AIM OF THE EXERCISE: Repeat only the lines below from the one containing "rs_message_nonce (vc_response call))" through the one containing "assert (verify_envelope_consent sample_attested", inclusive, exactly as written.

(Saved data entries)
──────────

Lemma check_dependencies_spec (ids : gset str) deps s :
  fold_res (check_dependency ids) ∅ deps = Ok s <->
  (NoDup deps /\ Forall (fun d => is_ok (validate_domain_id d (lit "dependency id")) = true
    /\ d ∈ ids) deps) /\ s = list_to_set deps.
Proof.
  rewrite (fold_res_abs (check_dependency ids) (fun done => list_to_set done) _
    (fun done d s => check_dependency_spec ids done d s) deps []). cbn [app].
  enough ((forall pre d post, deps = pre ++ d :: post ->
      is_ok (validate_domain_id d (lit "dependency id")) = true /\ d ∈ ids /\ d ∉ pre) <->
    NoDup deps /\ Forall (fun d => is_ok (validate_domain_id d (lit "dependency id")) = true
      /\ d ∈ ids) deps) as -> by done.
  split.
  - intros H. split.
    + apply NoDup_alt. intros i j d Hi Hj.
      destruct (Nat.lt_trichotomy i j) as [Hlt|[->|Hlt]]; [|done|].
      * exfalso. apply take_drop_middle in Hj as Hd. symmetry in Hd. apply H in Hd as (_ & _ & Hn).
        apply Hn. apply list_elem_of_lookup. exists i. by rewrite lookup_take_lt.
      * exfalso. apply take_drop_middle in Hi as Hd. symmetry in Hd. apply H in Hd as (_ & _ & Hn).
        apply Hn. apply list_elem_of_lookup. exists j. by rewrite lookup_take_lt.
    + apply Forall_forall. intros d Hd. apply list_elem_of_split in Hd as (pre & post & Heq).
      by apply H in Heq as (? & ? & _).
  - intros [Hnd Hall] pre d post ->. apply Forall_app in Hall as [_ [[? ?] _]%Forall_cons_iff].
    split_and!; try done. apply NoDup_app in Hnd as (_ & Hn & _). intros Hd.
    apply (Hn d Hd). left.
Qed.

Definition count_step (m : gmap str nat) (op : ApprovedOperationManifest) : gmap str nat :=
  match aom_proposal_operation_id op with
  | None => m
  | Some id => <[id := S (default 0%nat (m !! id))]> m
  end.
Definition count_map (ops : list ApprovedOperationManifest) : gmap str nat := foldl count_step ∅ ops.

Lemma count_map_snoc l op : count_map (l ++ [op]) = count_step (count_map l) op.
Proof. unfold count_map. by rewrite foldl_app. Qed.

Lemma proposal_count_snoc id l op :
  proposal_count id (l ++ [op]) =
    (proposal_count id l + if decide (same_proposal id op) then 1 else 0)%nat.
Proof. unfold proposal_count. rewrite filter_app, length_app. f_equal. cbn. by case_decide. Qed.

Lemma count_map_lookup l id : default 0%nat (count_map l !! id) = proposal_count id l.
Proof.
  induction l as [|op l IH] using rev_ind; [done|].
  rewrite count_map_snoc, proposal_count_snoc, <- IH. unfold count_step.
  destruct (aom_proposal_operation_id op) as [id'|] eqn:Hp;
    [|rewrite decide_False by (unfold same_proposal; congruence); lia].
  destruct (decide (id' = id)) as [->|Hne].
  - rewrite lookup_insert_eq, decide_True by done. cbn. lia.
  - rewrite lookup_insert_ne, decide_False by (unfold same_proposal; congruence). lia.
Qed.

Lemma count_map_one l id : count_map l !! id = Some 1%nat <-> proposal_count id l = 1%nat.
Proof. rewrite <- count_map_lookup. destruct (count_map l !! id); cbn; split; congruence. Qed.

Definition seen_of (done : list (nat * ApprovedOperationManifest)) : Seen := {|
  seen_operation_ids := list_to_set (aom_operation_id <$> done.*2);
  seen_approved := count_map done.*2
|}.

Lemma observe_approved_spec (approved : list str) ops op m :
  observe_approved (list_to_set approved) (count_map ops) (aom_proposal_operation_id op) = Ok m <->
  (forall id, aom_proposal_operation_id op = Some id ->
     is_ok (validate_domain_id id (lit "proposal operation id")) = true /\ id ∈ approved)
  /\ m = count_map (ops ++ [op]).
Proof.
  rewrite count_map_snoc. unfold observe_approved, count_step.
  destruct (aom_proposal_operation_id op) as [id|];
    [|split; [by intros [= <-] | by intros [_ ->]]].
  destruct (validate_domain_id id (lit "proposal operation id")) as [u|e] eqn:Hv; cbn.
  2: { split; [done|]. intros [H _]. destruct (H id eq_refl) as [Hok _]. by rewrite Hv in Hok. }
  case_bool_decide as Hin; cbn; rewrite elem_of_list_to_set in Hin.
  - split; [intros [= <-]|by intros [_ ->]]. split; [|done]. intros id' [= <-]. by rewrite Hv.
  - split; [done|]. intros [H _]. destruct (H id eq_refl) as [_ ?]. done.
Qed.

──────────

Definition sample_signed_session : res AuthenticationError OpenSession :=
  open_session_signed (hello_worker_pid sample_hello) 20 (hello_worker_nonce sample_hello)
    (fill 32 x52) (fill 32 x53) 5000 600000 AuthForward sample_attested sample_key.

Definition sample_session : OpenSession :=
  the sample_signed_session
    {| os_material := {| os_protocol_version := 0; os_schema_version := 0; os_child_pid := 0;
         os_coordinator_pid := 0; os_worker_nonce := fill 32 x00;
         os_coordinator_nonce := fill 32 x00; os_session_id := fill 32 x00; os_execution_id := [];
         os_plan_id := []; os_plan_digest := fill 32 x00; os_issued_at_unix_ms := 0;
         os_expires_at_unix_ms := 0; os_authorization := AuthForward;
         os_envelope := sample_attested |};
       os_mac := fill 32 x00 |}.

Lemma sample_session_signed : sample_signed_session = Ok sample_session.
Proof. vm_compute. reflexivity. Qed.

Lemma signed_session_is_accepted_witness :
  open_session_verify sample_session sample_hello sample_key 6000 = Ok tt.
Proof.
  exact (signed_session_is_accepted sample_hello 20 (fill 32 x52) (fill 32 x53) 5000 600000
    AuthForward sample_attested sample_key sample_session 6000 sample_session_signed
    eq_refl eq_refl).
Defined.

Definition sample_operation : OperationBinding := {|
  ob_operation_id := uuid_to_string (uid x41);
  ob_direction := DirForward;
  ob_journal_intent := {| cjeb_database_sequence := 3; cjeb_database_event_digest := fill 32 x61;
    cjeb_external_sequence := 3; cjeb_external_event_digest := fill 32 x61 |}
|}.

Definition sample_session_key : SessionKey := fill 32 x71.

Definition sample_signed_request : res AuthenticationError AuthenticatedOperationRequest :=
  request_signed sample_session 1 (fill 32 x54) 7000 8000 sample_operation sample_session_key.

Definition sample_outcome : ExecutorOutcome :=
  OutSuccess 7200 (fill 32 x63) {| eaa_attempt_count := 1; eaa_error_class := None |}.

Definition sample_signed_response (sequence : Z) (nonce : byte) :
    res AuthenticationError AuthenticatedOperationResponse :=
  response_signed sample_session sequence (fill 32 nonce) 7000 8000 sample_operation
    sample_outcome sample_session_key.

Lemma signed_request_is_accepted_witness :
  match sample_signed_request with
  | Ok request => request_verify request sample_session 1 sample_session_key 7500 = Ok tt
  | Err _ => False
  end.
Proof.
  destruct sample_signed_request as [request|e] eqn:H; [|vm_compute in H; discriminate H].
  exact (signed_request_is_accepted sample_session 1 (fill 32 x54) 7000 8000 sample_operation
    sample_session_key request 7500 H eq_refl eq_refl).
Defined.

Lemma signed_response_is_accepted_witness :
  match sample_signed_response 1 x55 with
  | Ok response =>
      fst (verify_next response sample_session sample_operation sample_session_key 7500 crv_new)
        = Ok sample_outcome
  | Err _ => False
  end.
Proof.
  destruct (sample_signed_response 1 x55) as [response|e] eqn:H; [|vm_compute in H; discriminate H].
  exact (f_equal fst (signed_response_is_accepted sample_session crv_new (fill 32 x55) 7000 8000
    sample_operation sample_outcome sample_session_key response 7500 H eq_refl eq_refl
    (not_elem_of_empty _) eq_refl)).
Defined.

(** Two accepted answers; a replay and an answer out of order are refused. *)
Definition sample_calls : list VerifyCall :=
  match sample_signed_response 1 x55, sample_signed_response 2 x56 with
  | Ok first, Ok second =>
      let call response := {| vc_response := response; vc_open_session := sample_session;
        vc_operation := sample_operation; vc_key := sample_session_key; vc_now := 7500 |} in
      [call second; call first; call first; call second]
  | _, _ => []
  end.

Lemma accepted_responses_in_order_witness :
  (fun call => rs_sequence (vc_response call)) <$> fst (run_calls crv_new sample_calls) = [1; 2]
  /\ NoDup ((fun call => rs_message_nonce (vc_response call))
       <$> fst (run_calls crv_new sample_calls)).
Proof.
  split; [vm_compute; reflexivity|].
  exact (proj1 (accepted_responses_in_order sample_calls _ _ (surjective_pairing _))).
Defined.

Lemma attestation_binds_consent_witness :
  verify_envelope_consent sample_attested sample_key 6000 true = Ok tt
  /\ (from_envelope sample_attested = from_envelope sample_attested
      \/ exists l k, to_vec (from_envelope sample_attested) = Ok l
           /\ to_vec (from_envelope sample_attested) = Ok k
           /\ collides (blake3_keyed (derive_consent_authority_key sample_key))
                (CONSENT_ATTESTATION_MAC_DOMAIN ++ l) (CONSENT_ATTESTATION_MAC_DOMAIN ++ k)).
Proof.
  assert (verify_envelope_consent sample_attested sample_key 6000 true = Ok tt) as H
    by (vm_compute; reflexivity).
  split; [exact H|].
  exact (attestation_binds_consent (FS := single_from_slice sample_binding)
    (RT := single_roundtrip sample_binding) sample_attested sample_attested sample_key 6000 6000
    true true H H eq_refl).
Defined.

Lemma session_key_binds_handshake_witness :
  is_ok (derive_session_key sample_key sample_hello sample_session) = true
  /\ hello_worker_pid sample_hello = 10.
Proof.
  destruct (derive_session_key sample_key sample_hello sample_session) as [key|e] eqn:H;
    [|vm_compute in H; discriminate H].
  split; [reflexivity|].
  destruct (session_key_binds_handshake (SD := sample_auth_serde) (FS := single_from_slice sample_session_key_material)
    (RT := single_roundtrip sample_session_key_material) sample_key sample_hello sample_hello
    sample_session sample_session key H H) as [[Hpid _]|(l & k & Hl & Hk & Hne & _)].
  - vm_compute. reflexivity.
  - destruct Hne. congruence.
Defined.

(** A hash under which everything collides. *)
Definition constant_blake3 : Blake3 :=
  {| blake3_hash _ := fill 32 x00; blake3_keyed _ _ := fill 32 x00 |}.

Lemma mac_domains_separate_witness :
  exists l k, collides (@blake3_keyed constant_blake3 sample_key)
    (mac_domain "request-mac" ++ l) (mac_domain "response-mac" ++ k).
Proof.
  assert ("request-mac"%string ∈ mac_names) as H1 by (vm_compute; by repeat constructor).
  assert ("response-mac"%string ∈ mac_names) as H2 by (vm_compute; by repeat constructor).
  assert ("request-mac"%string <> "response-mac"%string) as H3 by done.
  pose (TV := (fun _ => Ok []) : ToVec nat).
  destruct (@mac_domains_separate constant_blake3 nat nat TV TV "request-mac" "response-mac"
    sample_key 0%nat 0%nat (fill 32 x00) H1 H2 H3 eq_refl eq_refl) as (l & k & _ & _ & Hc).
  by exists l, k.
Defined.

──────────

TASK RESPONSE:
  /\ NoDup ((fun call => rs_message_nonce (vc_response call))
       <$> fst (run_calls crv_new sample_calls)).
Proof.
  split; [vm_compute; reflexivity|].
  exact (proj1 (accepted_responses_in_order sample_calls _ _ (surjective_pairing _))).
Defined.

Lemma attestation_binds_consent_witness :
  verify_envelope_consent sample_attested sample_key 6000 true = Ok tt
  /\ (from_envelope sample_attested = from_envelope sample_attested
      \/ exists l k, to_vec (from_envelope sample_attested) = Ok l
           /\ to_vec (from_envelope sample_attested) = Ok k
           /\ collides (blake3_keyed (derive_consent_authority_key sample_key))
                (CONSENT_ATTESTATION_MAC_DOMAIN ++ l) (CONSENT_ATTESTATION_MAC_DOMAIN ++ k)).
Proof.
  assert (verify_envelope_consent sample_attested sample_key 6000 true = Ok tt) as H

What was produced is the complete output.